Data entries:
------

(* ===== verification/HttpStream.v ===== *)
(** * HttpStream: reading a range of an image over HTTP

    modules/network/common/httpstream.inc, included by the menu's RPC client and by the
    HTTP driver of the disc, and modules/iopcore/cdvdman/device-http.c. A request for a
    range of bytes, the response's header block, and the body read from the connection.
    The connection is supplied by the including file, here an interface. *)
From S2P Require Import Prelude CLib CdDisc.

Definition HTTP_HDR_MAX : Z := 1024.
Definition HTTP_CLIENT_STREAM_CHUNK : Z := 2048.
Definition HTTP_CLIENT_STREAM_URI_MAX : Z := 768.
Definition HTTP_CLIENT_SERVER_NAME_MAX : Z := 30.
Definition HTTP_STREAM_ERR_SEND : Z := -1.
Definition HTTP_STREAM_ERR_HEADERS : Z := -2.
Definition HTTP_STREAM_ERR_STATUS : Z := -3.
Definition HTTP_STREAM_ERR_ENCODING : Z := -4.
Definition HTTP_STREAM_ERR_RANGE : Z := -5.
Definition HTTP_STREAM_ERR_NOSTREAM : Z := -6.
Definition HTTP_STREAM_ERR_TRUNC : Z := -7.
Definition SCECdErREAD : Z := 0x30.

(** ** Decimal numbers of 64 bits *)

(** one pass of the long division: the quotients and the remainder *)
Fixpoint div10 (rem : Z) (parts : list Z) : list Z * Z :=
  match parts with
  | [] => ([], rem)
  | p :: r =>
    let cur := Z.lor (Z.shiftl rem 16) p in
    let '(qs, rm) := div10 (cur mod 10) r in (cur / 10 :: qs, rm)
  end.

Fixpoint dec_loop (fuel : nat) (parts : list Z) (tmp : bytes) : bytes :=
  match fuel with
  | O => tmp
  | S f =>
    let '(parts, rem) := div10 0 parts in
    if existsb (fun p => negb (p =? 0)) parts then dec_loop f parts (48 + rem :: tmp) else 48 + rem :: tmp
  end.

Definition u64ToDec (value : Z) : bytes :=
  dec_loop 20 [Z.land (Z.shiftr value 48) 0xFFFF; Z.land (Z.shiftr value 32) 0xFFFF; Z.land (Z.shiftr value 16) 0xFFFF; Z.land value 0xFFFF] [].

Fixpoint parse_digits (v : Z) (s : bytes) : option (Z * bytes) :=
  match s with
  | c :: r =>
    if isdigit c then
      let digit := c - 48 in
      if (1844674407370955161 <? v) || ((v =? 1844674407370955161) && (5 <? digit)) then None
      else parse_digits (u64 (u64 (Z.shiftl v 3) + u64 (Z.shiftl v 1) + digit)) r
    else Some (v, s)
  | [] => Some (v, [])
  end.

Definition ParseDecimal (s : bytes) : option (Z * bytes) :=
  match s with c :: _ => if isdigit c then parse_digits 0 s else None | [] => None end.

Definition part_value (parts : list Z) : Z := fold_left (fun a p => a * 65536 + p) parts 0.

Lemma part_value_from a parts : fold_left (fun a p => a * 65536 + p) parts a = a * 65536 ^ Z.of_nat (length parts) + part_value parts.
Proof.
  unfold part_value. revert a. induction parts as [|p r IH]; intros a; cbn [fold_left length].
  - change (65536 ^ Z.of_nat 0) with 1. lia.
  - rewrite IH, (IH (0 * 65536 + p)). rewrite Nat2Z.inj_succ, Z.pow_succ_r by lia. lia.
Qed.

Lemma lor_shift a p : 0 <= a -> 0 <= p < 65536 -> Z.lor (Z.shiftl a 16) p = a * 65536 + p.
Proof.
  intros Ha Hp. rewrite Z.shiftl_mul_pow2 by lia. change 65536 with (2 ^ 16) in *.
  assert (H : Z.land (a * 2 ^ 16) p = 0).
  { apply Z.bits_inj'. intros n Hn. rewrite Z.land_spec, Z.bits_0. destruct (Z.lt_ge_cases n 16).
    - by rewrite Z.mul_pow2_bits_low.
    - rewrite (Z.bits_above_log2 p), andb_false_r; [done|lia|].
      destruct (Z.eq_dec p 0) as [->|]; [cbn; lia|]. apply Z.log2_lt_pow2; [lia|]. assert (2 ^ 16 <= 2 ^ n) by (apply Z.pow_le_mono_r; lia). lia. }
  by rewrite <- Z.lxor_lor, <- Z.add_nocarry_lxor.
Qed.

Lemma div10_spec parts : forall rem, 0 <= rem < 10 -> Forall (fun p => 0 <= p < 65536) parts ->
  let '(qs, rm) := div10 rem parts in
  rem * 65536 ^ Z.of_nat (length parts) + part_value parts = part_value qs * 10 + rm /\ 0 <= rm < 10 /\
  Forall (fun p => 0 <= p < 65536) qs /\ length qs = length parts.
Proof.
  induction parts as [|p r IH]; intros rem Hr Hp; cbn [div10].
  - cbn. split_and!; try lia. constructor.
  - inversion Hp; subst. rewrite lor_shift by lia. pose proof (Z.div_mod (rem * 65536 + p) 10 ltac:(lia)) as D.
    pose proof (Z.mod_pos_bound (rem * 65536 + p) 10 ltac:(lia)) as B. specialize (IH ((rem * 65536 + p) mod 10) B ltac:(done)).
    destruct (div10 _ r) as [qs rm]. destruct IH as (E & R & F & L). split_and!; try lia.
    + unfold part_value at 1 2. cbn [fold_left length]. rewrite !part_value_from, L. rewrite Nat2Z.inj_succ, Z.pow_succ_r by lia.
      rewrite Z.mul_0_l, !Z.add_0_l. set (P := 65536 ^ _) in *. nia.
    + constructor; [|done]. split; [apply Z.div_pos; lia|apply Z.div_lt_upper_bound; lia].
    + cbn. lia.
Qed.
Lemma locate_walks dir (Htree : tree_on dir) fuel : forall pre n rest w lba len es, (forall c, c ∈ pre -> c = cBSLASH) ->
  plain_name n -> Forall plain_name rest -> (length rest < fuel)%nat -> inv w -> dir lba = Some (len, es) ->
  exists w', cdvdman_locatefile cfg fuel w (pre ++ n ++ path_of rest) lba len layer = Some (walk dir (n :: rest) lba, w') /\ inv w'.
Proof.
  induction fuel as [|f IH]; intros pre n rest w lba len es Hpre Hn Hrest Hf Hw Hdir; [lia|]. cbn [cdvdman_locatefile]. cbv zeta.
  rewrite skip_slashes, name_end_path by done. destruct (Htree _ _ _ Hdir) as [(ess & Ees & Hess & Hl & Ht & Hrec) Hsub].
  assert (Ek : Z.to_nat ((len + 2047) / 2048) = length ess) by lia. rewrite Ek. cbn [walk]. rewrite Hdir. cbn [mbind option_bind].
  destruct rest as [|m rest].
  - cbn [path_of map concat]. rewrite app_nil_r. destruct (search_sectors_find ess w lba (take 31 n) true Hw Hl Ht Hrec) as (w1 & -> & Hw1).
    cbn [mbind option_bind]. rewrite Ees. exists w1. split; [|done]. by destruct (find _ _).
  - rewrite take_app_length. destruct (search_sectors_find ess w lba (take 31 n) false Hw Hl Ht Hrec) as (w1 & -> & Hw1).
    cbn [mbind option_bind]. rewrite <- Ees. destruct (find (taken (take 31 n) false) es) as [e|] eqn:F; [|by exists w1].
    apply find_some in F as [Fin Ftk]. unfold taken in Ftk. cbn [orb] in Ftk. apply andb_prop in Ftk as [_ Hd].
    destruct (Hsub e Fin Hd) as [es' Hdir']. cbn [option_bind]. cbn [path_of map concat app]. inversion Hrest; subst.
    assert (Ed : drop (S (length n)) (n ++ cBSLASH :: m ++ concat (map (cons cBSLASH) rest)) = [] ++ m ++ path_of rest).
    { cbn. rewrite drop_app_ge by lia. by replace (S (length n) - length n)%nat with 1%nat by lia. }
    rewrite Ed. apply (IH [] m rest w1 (dir_lba e) _ es'); try done; [by intros c Hc%elem_of_nil|cbn in Hf; lia].
Qed.
End Tree.

Lemma strrchr_last (a b : bytes) c : ~ c ∈ b -> strrchr (a ++ c :: b) c = Some (length a).
Proof.
  intros Hb. unfold strrchr. rewrite rev_app_distr. cbn [rev]. rewrite <- app_assoc. cbn [app].
  rewrite find_index_app; [|apply Forall_forall; intros x Hx; apply Z.eqb_neq; intros ->; apply Hb; apply list_elem_of_In, in_rev; by apply list_elem_of_In|apply Z.eqb_refl].
  cbn. rewrite length_rev, length_app. cbn. f_equal. lia.
Qed.

Lemma path_of_snoc names n : path_of (names ++ [n]) = path_of names ++ cBSLASH :: n.
Proof. unfold path_of. rewrite map_app, concat_app. cbn. by rewrite app_nil_r. Qed.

------

→ What this task involves:
Nothing but a number should be given: how many lines in the records hold the word "done".

→ Reply to the exercise:
6